# Work instruction
In the listing that follows, locate the line containing "foreach font_resources (obfuscate_font" and the line containing "(if negb opened then". Retype exactly those two lines and every line between them, and nothing more.
Top of The records
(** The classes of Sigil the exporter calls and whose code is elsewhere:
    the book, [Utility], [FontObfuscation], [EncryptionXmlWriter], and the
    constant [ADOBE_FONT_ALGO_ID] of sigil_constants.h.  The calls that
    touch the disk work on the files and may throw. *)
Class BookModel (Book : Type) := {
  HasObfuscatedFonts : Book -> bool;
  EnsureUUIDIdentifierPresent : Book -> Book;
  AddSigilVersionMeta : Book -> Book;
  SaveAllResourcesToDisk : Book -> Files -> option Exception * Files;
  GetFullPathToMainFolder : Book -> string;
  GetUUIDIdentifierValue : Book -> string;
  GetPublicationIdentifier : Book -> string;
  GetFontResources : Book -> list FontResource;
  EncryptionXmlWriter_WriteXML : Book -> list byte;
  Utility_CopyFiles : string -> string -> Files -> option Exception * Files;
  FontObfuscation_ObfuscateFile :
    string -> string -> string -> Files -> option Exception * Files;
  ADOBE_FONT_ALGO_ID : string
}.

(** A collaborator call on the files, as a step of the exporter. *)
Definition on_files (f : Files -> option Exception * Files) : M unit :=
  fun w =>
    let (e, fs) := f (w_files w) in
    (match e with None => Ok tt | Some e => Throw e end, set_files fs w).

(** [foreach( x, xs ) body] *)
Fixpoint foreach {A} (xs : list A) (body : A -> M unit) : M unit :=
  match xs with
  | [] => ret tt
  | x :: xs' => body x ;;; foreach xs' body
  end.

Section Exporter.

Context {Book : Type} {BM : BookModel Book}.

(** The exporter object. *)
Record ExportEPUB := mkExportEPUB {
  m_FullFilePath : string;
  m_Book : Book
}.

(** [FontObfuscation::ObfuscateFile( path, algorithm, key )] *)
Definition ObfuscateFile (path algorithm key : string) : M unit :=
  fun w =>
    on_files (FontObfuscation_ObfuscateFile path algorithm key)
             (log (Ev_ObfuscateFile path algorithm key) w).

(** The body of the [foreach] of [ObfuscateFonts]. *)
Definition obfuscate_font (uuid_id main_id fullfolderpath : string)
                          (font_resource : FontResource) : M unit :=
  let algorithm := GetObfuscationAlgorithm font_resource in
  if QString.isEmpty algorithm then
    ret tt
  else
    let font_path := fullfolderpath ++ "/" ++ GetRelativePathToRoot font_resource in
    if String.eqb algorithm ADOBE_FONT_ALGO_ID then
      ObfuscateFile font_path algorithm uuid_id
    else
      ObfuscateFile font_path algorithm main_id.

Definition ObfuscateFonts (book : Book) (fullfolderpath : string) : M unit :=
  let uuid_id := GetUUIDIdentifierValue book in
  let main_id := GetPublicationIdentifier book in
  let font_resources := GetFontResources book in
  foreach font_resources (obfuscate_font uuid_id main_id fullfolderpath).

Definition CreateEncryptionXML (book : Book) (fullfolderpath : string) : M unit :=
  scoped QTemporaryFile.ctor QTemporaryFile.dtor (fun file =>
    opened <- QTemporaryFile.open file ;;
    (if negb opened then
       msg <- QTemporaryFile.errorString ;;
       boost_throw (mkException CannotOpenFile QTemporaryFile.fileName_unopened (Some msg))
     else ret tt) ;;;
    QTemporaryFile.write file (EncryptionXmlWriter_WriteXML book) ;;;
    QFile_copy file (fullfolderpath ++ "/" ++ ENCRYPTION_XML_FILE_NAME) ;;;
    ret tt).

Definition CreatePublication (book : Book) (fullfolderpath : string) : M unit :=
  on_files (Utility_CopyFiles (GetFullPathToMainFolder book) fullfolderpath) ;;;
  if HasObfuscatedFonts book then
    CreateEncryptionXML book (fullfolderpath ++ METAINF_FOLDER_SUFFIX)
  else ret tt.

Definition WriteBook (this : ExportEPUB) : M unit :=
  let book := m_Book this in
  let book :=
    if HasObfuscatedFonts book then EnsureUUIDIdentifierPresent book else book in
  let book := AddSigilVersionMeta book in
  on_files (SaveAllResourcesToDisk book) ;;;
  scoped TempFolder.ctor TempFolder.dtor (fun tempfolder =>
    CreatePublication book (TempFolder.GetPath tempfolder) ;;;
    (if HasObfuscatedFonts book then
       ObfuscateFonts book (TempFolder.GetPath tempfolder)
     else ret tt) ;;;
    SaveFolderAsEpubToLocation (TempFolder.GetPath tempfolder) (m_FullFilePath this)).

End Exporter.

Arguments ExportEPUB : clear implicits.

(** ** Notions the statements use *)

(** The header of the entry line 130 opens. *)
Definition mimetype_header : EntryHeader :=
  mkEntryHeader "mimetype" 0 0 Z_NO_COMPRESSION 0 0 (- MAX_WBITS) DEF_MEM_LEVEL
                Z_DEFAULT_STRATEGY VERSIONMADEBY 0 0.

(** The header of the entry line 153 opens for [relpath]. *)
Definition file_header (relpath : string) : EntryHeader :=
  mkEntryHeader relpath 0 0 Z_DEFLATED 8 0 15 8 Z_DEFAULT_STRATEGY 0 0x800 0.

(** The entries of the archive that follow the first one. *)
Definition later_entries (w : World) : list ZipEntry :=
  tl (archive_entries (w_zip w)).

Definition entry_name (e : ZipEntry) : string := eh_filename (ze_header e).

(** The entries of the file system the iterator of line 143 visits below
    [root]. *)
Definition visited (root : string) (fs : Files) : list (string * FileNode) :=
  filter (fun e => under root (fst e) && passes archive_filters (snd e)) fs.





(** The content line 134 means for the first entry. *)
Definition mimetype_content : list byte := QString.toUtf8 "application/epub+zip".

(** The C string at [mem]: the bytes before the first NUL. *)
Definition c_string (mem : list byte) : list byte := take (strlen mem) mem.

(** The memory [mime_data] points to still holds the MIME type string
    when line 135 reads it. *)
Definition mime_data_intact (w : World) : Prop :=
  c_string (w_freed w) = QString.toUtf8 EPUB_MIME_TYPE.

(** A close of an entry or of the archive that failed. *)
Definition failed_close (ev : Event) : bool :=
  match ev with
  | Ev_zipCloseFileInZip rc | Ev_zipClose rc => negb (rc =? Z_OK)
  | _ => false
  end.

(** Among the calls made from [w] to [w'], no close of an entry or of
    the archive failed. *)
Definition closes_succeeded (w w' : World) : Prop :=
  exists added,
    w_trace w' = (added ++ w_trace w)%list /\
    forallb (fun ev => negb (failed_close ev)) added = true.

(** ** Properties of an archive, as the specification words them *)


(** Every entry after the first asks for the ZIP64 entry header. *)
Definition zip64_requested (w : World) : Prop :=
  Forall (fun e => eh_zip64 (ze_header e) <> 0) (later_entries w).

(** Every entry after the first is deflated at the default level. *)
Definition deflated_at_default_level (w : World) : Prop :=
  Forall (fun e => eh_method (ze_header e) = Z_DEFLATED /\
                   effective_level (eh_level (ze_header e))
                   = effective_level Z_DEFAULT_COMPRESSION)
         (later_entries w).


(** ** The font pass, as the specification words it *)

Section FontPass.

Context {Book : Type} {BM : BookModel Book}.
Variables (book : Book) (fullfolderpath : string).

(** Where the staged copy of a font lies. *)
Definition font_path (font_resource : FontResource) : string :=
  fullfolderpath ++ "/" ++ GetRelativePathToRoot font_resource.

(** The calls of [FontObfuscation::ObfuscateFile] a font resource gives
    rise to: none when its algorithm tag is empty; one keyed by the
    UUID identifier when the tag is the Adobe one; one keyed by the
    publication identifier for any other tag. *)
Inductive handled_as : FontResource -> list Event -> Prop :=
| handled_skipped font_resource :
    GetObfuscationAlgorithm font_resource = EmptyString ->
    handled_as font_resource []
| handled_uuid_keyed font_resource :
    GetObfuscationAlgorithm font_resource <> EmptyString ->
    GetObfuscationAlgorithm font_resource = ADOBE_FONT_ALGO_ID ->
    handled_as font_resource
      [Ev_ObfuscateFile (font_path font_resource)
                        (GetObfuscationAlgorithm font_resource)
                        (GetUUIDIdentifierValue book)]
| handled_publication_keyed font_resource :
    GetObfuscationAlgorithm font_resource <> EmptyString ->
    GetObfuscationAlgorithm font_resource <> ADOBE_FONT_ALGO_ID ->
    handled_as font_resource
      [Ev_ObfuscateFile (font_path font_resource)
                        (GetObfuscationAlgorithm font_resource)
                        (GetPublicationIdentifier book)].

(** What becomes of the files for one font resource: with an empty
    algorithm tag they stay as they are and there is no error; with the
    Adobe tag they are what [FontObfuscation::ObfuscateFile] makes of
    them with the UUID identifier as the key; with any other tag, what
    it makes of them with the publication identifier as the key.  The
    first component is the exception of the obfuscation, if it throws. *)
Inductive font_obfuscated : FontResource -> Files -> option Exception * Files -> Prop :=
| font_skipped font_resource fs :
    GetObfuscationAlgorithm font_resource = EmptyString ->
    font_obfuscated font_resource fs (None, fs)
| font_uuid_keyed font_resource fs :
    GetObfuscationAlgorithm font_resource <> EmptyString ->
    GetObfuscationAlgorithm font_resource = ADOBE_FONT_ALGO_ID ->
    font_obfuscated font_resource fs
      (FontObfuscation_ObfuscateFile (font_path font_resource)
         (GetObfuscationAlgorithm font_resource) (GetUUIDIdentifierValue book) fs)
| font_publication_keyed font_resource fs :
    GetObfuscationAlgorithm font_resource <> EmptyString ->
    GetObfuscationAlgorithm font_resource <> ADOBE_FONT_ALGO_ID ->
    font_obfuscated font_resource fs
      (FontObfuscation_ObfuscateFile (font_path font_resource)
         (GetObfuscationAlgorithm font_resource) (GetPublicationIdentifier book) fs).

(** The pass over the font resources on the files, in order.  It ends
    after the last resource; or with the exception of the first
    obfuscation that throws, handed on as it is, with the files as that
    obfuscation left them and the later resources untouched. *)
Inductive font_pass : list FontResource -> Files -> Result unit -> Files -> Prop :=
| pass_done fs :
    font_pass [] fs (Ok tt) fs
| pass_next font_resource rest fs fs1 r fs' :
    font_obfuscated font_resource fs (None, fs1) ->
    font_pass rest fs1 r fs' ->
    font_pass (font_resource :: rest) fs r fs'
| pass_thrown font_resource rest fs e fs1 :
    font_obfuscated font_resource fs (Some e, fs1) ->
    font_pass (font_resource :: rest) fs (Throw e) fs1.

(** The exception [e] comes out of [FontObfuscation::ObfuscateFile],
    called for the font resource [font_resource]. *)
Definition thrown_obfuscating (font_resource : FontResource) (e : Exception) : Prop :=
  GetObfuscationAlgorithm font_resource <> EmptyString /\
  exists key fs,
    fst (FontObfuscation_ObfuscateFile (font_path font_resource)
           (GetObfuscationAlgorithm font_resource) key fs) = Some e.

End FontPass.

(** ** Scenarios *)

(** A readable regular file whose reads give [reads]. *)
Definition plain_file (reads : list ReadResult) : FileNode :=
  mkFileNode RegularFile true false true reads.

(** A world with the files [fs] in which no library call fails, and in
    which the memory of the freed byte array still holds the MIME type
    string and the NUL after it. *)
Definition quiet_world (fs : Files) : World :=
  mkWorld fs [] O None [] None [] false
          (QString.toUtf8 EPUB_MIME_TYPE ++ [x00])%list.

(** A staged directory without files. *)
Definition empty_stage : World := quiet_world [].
Bottom of The records
# Written reply
  foreach font_resources (obfuscate_font uuid_id main_id fullfolderpath).

Definition CreateEncryptionXML (book : Book) (fullfolderpath : string) : M unit :=
  scoped QTemporaryFile.ctor QTemporaryFile.dtor (fun file =>
    opened <- QTemporaryFile.open file ;;
    (if negb opened then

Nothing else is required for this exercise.